Stored data entries
(** * Slide generator: scripture, hymn and call-to-worship decks

    A shallow embedding of the routers of [railway-api/app/routers]
    ([scripture_slides.py], [hymn_slides.py], [call_to_worship_slides.py])
    and of the helpers of [slides/utils.py], followed by the properties of
    the decks they build.

    Conventions of the embedding:
    - a Python [str] is a [string]; a character is a code point below 256,
      and [str.strip], [str.lower] follow Python on that range; a character
      from U+0100 on, such as the Tongan letters of the book names and of the
      verses, is held as the bytes of its UTF-8 encoding, and [Py.len] counts
      it once;
    - a Python [dict] with a fixed set of keys is a record; a key that may be
      missing is an [option] field, read with the default of the [.get] call;
    - a Python [float] is written as a rational ([Q]), which stands for the
      binary64 number nearest to it; positions and sizes of shapes are kept
      as written, and where the source converts to an integer, the product
      and the truncation are those of binary64 arithmetic
      ([Py.float_of_Q], [Py.int_of_float]);
    - the file system, and the order of the calls that touch it, is the
      [world] threaded through the monad [M];
    - functions of Python's library and of [python-pptx] whose results are
      not fixed by the routers are fields of the record [host]. *)

From Corelib Require PrimFloat FloatOps SpecFloat.
From Stdlib Require Import ZArith QArith Ascii String DecimalString.
From stdpp Require Import base tactics option list gmap strings sorting.

Local Open Scope string_scope.
Local Open Scope list_scope.
Local Open Scope Z_scope.

(** ** Python string methods *)

Module Py.
(** ** How the constructor ends *)

(** X1: the constructor never returns a stack.  Either the parent
    constructor raises, or the body stops at the Lambda function because
    the asset directory is missing, or it stops at the canary on the
    keyword the class does not have. *)
Theorem X1_constructor_never_returns :
  forall (Stack__init__ : os.t -> Construct -> string -> kwargs -> option Error)
         (w : os.t) (scope : Construct) (construct_id : string) (kw : kwargs),
    (forall st,
       ApigwHttpApiLambdaDynamodbPythonCdkStack Stack__init__ w scope
         construct_id kw <> Returned st)
    /\ ((exists e,
           ApigwHttpApiLambdaDynamodbPythonCdkStack Stack__init__ w scope
             construct_id kw = ParentRaised e)
        \/ (exists st,
              ApigwHttpApiLambdaDynamodbPythonCdkStack Stack__init__ w scope
                construct_id kw
              = BodyRaised (AssetNotFound (os.resolve w asset_directory)) st)
        \/ (exists st,
              ApigwHttpApiLambdaDynamodbPythonCdkStack Stack__init__ w scope
                construct_id kw
              = BodyRaised (TypeError "synthetics.Canary" "enable_auto_start")
                           st)).
Proof.
  intros Stack__init__ w scope construct_id kw.
  destruct (Stack__init__ w scope construct_id kw) as [e|] eqn:Hp.
  - rewrite (constructor_parent_raises _ _ _ _ _ _ Hp).
    split; [intros st; discriminate |]. left. exists e. reflexivity.
  - destruct (asset_present w) eqn:Ha.
    + rewrite (constructor_with_asset _ _ _ _ _ Hp Ha).
      split; [intros st; discriminate |]. right. right. eexists. reflexivity.
    + rewrite (constructor_without_asset _ _ _ _ _ Hp Ha).
      split; [intros st; discriminate |]. right. left. eexists. reflexivity.
Qed.
(** * ReviewService: a model of [src/app/src/services/reviews.py]

    The service is a thin layer over one MongoDB collection, "reviews".
    The collection, the driver calls the service makes on it (find, sort,
    skip, limit, to_list, find_one, insert_one, update_one, delete_one),
    the exceptions they raise and the logger are modelled explicitly; the
    service methods are then written in an exception-and-state monad so
    that each reads like its Python text. *)

From Stdlib Require Import ZArith Ascii.
From stdpp Require Import gmap strings list fin_maps sorting.

Open Scope string_scope.

(** Closed equations are settled by evaluation in the virtual machine. *)
Ltac by_evaluation :=
  lazymatch goal with
  | |- ?lhs = ?rhs => vm_cast_no_check (eq_refl rhs)
  end.

(** ** BSON object identifiers *)

Module ObjectId.

(** An [ObjectId] wraps the bytes of the identifier ([self.__id]), each
    byte a number below 256. *)
Definition t := list N.

(** Value of one hexadecimal digit, as [bytes.fromhex] reads it (both
    cases are accepted). *)
Definition hex_digit (c : ascii) : option N :=
  let n := N_of_ascii c in
  if (48 <=? n)%N && (n <=? 57)%N then Some (n - 48)%N
  else if (97 <=? n)%N && (n <=? 102)%N then Some (n - 87)%N
  else if (65 <=? n)%N && (n <=? 70)%N then Some (n - 55)%N
  else None.

(** [Py_ISSPACE]: space, \t, \n, \v, \f, \r. *)
Definition is_space (c : ascii) : bool :=
  let n := N_of_ascii c in
  (n =? 32)%N || ((9 <=? n)%N && (n <=? 13)%N).

(** [bytes.fromhex]: two digits per byte; ASCII white space is skipped
    between bytes, never inside one.  [None] stands for its
    [ValueError]. *)
Fixpoint fromhex (s : string) : option (list N) :=
  match s with
  | EmptyString => Some []
  | String c rest =>
      if is_space c then fromhex rest
      else
        match hex_digit c, rest with
        | Some top, String c' rest' =>
            match hex_digit c' with
            | Some bot =>
                match fromhex rest' with
                | Some bs => Some ((top * 16 + bot)%N :: bs)
                | None => None
                end
            | None => None
            end
        | _, _ => None
        end
  end.
Definition sleep (d : spec_float) : result unit :=
  match d with
  | S754_nan => Raise ValueError
  | S754_infinity _ => Raise OverflowError
  | S754_zero _ => Ok tt
  | S754_finite true _ _ =>
      if flt d (SFopp MAX_SLEEP) then Raise OverflowError else Raise ValueError
  | S754_finite false _ _ =>
      if flt MAX_SLEEP d then Raise OverflowError else Ok tt
  end.

Definition BACKOFF_FACTOR : spec_float := dec 18 10.
Definition BACKOFF_CAP : spec_float := of_int 12.

(** [backoff = min(backoff * 1.8, 12.0)] *)
Definition next_backoff (backoff : spec_float) : spec_float :=
  min2 (fmul backoff BACKOFF_FACTOR) BACKOFF_CAP.

(** The last statement of the client is
    [raise overpy.exception.OverpassTooManyRequests("Overpass mirrors failed after retries")].
    The class belongs to the overpy package, a dependency that is not part
    of these sources.  The statement ends with an exception either way:
    the instance that carries the message when the class accepts one
    argument, the exception of the call itself when it does not.  An
    [overpy_exception] gives, for a message, the exception the statement
    ends with. *)
Definition overpy_exception : Type := string -> exc.

(** A class that keeps its argument as the message, and one whose
    constructor takes no argument. *)
Definition carries_message : overpy_exception := OverpassTooManyRequests.
Definition rejects_argument : overpy_exception := fun _ => TypeError.

Definition exhausted (exception_class : overpy_exception) : exc :=
  exception_class "Overpass mirrors failed after retries".

Section WithUpstream.
(** [R] is the type of a parsed Overpass result. *)
Context {R : Type}.
Variable exception_class : overpy_exception.

(** How one mirror call ends: with a result, with an exception, or not
    before the 60 s deadline of [as_completed]. *)
Inductive mirror_outcome : Type :=
| Success (r : R)
| Failure (e : exc)
| Late.

Inductive round_result : Type :=
| Got (r : R)
| AllFailed
| TimedOut.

**Work to complete**
Your answer should consist of each line above in which "they" appears.

**Task result**
    the decks they build.
    the exceptions they raise and the logger are modelled explicitly; the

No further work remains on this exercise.